Over a year later while researching possible GCNP adventures, I came across a trip report describing an improbable class III route up the NE corner, and I made a point to pay it a visit early in my move to Phoenix. I woke up on the South Rim at ~6AM, and after coffee and breakfast in Maswik Lodge, headed out. The journey began on the Bright Angel Trail, by far the most heavily traveled trail into the canyon with water stations all the way to the river. I was far from alone, with dozens of people already on the trail, getting a head start on the July heat. The Battleship was almost always in view at this point on the trek, and looked no less difficult then I remembered. The trail switches 1.5 miles through the Kaibab and Toroweap formations near the top and dramatically cuts through 1,000’ of Coconino Sandstone before hitting the first “Mile-and-a-half” rest stop, where I filled up on 4 liters of water, the last chance until this spot on the return trip. From here the trail cut hard west across the Hermit Shale towards The Battleship, and at the 2 mile mark at the first major switchback after the rest stop, I got off trail. The cross country travel here is actually quite easy to anymore familiar with off trail travel. There was almost no exposure, with the biggest danger being cutting around cacti and the various other desert plants who only exist to make you bleed.
I traversed more or less at the same elevation across the Hermit Shale for about 30 minutes, once and a while seeing cairns, but more or less heading directly to the saddle between The Battleship and Powell Point. At this point the temperature was rising quickly, and I took advantage of some scraggly junipers and boulders for some cover, looking up directly at the cap rock ~450’ above me.
From the saddle, there seems to be a cairn about every 5 feet, so many that none are ultimately helpful. I knew I needed to get to the northeast corner and cut up to the base of the summit too early, having to fight around some steeper boulders. I went a bit too far, then backtracked and found the thin class II ramp to the top of a ledge, about 10-15’ above the base. Here’s where the real climbing started.
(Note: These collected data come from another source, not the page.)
Lemma validate_header_valid `{RethConsensusLaws} (now : option Z) (h : Header) :
  validate_header now h = Ok tt -> header_valid now h.
Proof.
  unfold validate_header. intros E. guards.
  destruct (extra_data h) eqn:Ex; [|done].
  destruct (base_fee_per_gas h) as [fee|] eqn:Ef; [|done].
  unfold DOGEOS_MAXIMUM_BASE_FEE in *. guards.
  case_bool_decide as Hnone; [done|].
  apply rbind_Ok in E as ([] & Et & Eg).
  assert (is_ok (validate_header_gas h) = true) as Hg by (rewrite Eg; done).
  rewrite validate_header_gas_Ok in Hg. bool_to_prop.
  assert (Habs : forall {A} (o : option A), ~ is_Some o -> o = None)
    by (intros A [?|] Hs; [exfalso; by apply Hs; eexists|done]).
  split; try done; try (apply Habs; tauto).
  + by exists fee.
  + split; apply Habs; tauto.
  + intros t ->. unfold validate_header_timestamp in Et. by guards.
Qed.

(** ** Properties *)

(** C21: A body's L1 messages are accepted exactly when they form a prefix of the
    transactions with consecutive queue indices modulo [2^64]; the check never
    panics and its only error is [InvalidL1MessageOrder]. *)
Theorem validate_l1_messages_spec {T} {valid : T -> Prop} `{ScrollTransactionLaws T valid}
    (l : list T) :
  (validate_l1_messages l = Returns (Ok tt) <-> l1_ordered l)
  /\ (~ l1_ordered l -> validate_l1_messages l = Returns (Err InvalidL1MessageOrder)).
Proof.
  split; [apply validate_l1_messages_Ok|]. intros Hn.
  rewrite <- validate_l1_messages_Ok in Hn. unfold validate_l1_messages in *.
  destruct (check_total false None l) as [[[]|e] E]; rewrite E in *; [done|].
  by apply check_error in E as ->.
Qed.

(** A transaction reduced to its queue index. *)
#[export] Instance index_transaction : ScrollTransaction (option Z) := {
  is_l1_message t := match t with Some _ => true | None => false end;
  queue_index t := t;
}.

#[export] Instance index_laws : ScrollTransactionLaws (option Z)
  (fun t => match t with Some i => in_u64 i | None => True end).
Proof.
  split.
  - intros [i|]; simpl; split; done.
  - intros t i Hv E. simpl in E. by subst t.
Qed.

Lemma validate_l1_messages_spec_witness :
  l1_ordered [Some 6; Some 7; None; None]
  /\ l1_ordered [Some u64_max; Some 0]
  /\ validate_l1_messages [Some 6; None; Some 7] = Returns (Err InvalidL1MessageOrder).
Proof.
  split; [|split].
  - apply (validate_l1_messages_spec [Some 6; Some 7; None; None]). reflexivity.
  - apply (validate_l1_messages_spec [Some u64_max; Some 0]). reflexivity.
  - apply (validate_l1_messages_spec [Some 6; None; Some 7]).
    intros Ho. apply (validate_l1_messages_spec [Some 6; None; Some 7]) in Ho. discriminate Ho.
Defined.

(** C20: The header check accepts exactly the headers the rules describe: no
    uncles, proof-of-work fields zeroed (difficulty one), empty extra data, a
    base fee within the limit, no withdrawals, blob or request fields, gas used
    within the limit, and on a host with a clock no timestamp in the future. *)
Theorem validate_header_spec `{RethConsensusLaws} (now : option Z) (h : Header) :
  validate_header now h = Ok tt <-> header_valid now h.
Proof.
  split; [apply validate_header_valid|apply header_valid_accepted].
Qed.

Definition plain_header : Header :=
  {| parent_hash := 1; ommers_hash := EMPTY_OMMER_ROOT_HASH; beneficiary := 0; state_root := 0;
     transactions_root := 0; receipts_root := 0; logs_bloom := 0; difficulty := 1; number := 5;
     gas_limit := 20000000; gas_used := 10000000; timestamp := 50; extra_data := [];
     mix_hash := 0; nonce := 0; base_fee_per_gas := Some 15680000; withdrawals_root := None;
     blob_gas_used := None; excess_blob_gas := None; parent_beacon_block_root := None;
     requests_hash := None |}.

Lemma validate_header_spec_witness :
  header_valid (Some 50) plain_header /\ ~ header_valid (Some 49) plain_header.
Proof.
  split.
  - apply validate_header_spec. vm_compute. reflexivity.
  - intros Hv. apply validate_header_spec in Hv. vm_compute in Hv. discriminate Hv.
Defined.

(** A gas limit is accepted exactly when it moved by at most a 1024th of the
    parent's (the library's bound divisor) and is not below the minimum. *)
Theorem gas_limit_against_parent_spec `{RethConsensusLaws} (limit parent : Z) :
  0 <= parent ->
  let bound := parent / GAS_LIMIT_BOUND_DIVISOR in
  (validate_gas_limit_against_parent limit parent = Ok tt <->
   parent - bound <= limit <= parent + bound /\ MINIMUM_GAS_LIMIT <= limit)
  /\ (parent + bound < limit ->
      validate_gas_limit_against_parent limit parent = Err (GasLimitInvalidIncrease parent limit))
  /\ (limit < parent - bound ->
      validate_gas_limit_against_parent limit parent = Err (GasLimitInvalidDecrease parent limit)).
Proof.
  intros Hp bound. unfold validate_gas_limit_against_parent, abs_diff. fold bound.
  assert (0 <= bound) by (apply Z.div_pos; [done|apply bound_divisor_positive]).
  clearbody bound.
  destruct (Z.ltb_spec bound (Z.abs (limit - parent))), (Z.ltb_spec parent limit),
    (Z.ltb_spec limit MINIMUM_GAS_LIMIT); (split; [split; intros; try done; lia|]);
    split; intros; try done; lia.
Qed.

Lemma gas_limit_against_parent_spec_witness :
  validate_gas_limit_against_parent 20019531 20000000 = Ok tt
  /\ validate_gas_limit_against_parent 20019532 20000000
     = Err (GasLimitInvalidIncrease 20000000 20019532).
Proof.
  split.
  - apply (gas_limit_against_parent_spec 20019531 20000000); [lia|].
    vm_compute. repeat split; discriminate.
  - apply (gas_limit_against_parent_spec 20019532 20000000); [lia|]. vm_compute. reflexivity.
Defined.

(** A block passes the checks before execution exactly when it has no
    uncles, the empty uncle hash, the transaction root of its body, no
    withdrawals and ordered L1 messages; it passes those after execution exactly
    when its header repeats the gas, the receipt root and the bloom of the
    receipts. *)
Theorem block_checks_spec `{RethConsensusLaws} {T} {valid : T -> Prop}
    `{ScrollTransactionLaws T valid} `{TxReceipt R} transaction_root calculate_receipt_root
    (block : SealedBlock T) (receipts : list R) :
  (validate_block_pre_execution transaction_root block = Returns (Ok tt) <->
     (ommers block = None \/ ommers block = Some [])
     /\ ommers_hash (block_header block) = EMPTY_OMMER_ROOT_HASH
     /\ transactions_root (block_header block) = transaction_root (transactions block)
     /\ withdrawals block = None
     /\ l1_ordered (transactions block))
  /\ (validate_block_post_execution calculate_receipt_root (block_header block) receipts None = Ok tt <->
     gas_used (block_header block)
       = match last receipts with Some r => rv_cumulative_gas_used r | None => 0 end
     /\ receipts_root (block_header block) = calculate_receipt_root receipts
     /\ logs_bloom (block_header block)
       = fold_left (fun bloom r => Z.lor bloom (rv_bloom r)) receipts 0).
Proof.
  split.
  - unfold validate_block_pre_execution. rewrite <- validate_l1_messages_Ok. split.
    + intros E. destruct (ommers block) as [[|]|] eqn:Eo; simpl in E; try done; guards;
        destruct (withdrawals block); try done;
        destruct (validate_l1_messages (transactions block)) as [[[]|]|]; try done; auto 10.
    + intros (Ho & -> & -> & -> & ->). rewrite !Z.eqb_refl. simpl.
      destruct Ho as [-> | ->]; done.
  - unfold validate_block_post_execution. split.
    + intros E. guards. by repeat split.
    + intros (-> & -> & ->). by rewrite !Z.eqb_refl.
Qed.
The first 100′ also wound up being the crux. Once I made the first ledge, I found a ramp formed by the cap rock and enormous leaning adjacent rock, which make a very narrow passage. The ramp goes up smoothly, past a tree halfway up to the crux, about 12’ of class III climbing at the headwall of the passage. There were some nice lips on the rock to give me enough height to reach to the higher hold. It was so narrow that I could use my body to brace against the walls the entire way up, but it did feel pretty vertical. Once up this obstacle, another quick class III move got me to the top of the next layer.
From here, I had a chance to catch my breath with a flat traverse underneath a huge overhang, the weak rock beneath eroded away.
A few more ramps brought me to the last real obstacle, another ramp formed by the main caprock and adjacent leaning flake, although this one was much smaller and I could squeeze through almost completely to the end if I took my pack off. From there, it was an easy scramble up the remaining rock to the summit.
I was greeted with one of the most interesting summit cairns I’ve found, a replica of The Battleship itself! Heading out to the northern-most point gives an incredible view up-canyon as well as the chasm between “the bridge” and “the smokestack.” At the south end in the softer sandstone, there were some name carvings from old visitors, with some signatures from 1919! I sincerely hope anyone reading this would not add their own names to these, and use the summit register instead.
The return journey, although hot, was fairly uneventful, although I did lose a Nalgene downclimbing the crux as it popped out and dropped into a perfect water-bottle sized hole.
I got back to the rim much earlier then I expected, and treated myself to an orange soda float from the Bright Angel Lodge while watching a pair of Big Horn Sheep just below the rim. Too hot for another climb that day, I spent the afternoon doing more touristy things around the canyon before enjoying a beer at sunset. I went to bed early, with plans for a Grand Canyon double header the following day- Escalante and Cardenas Buttes.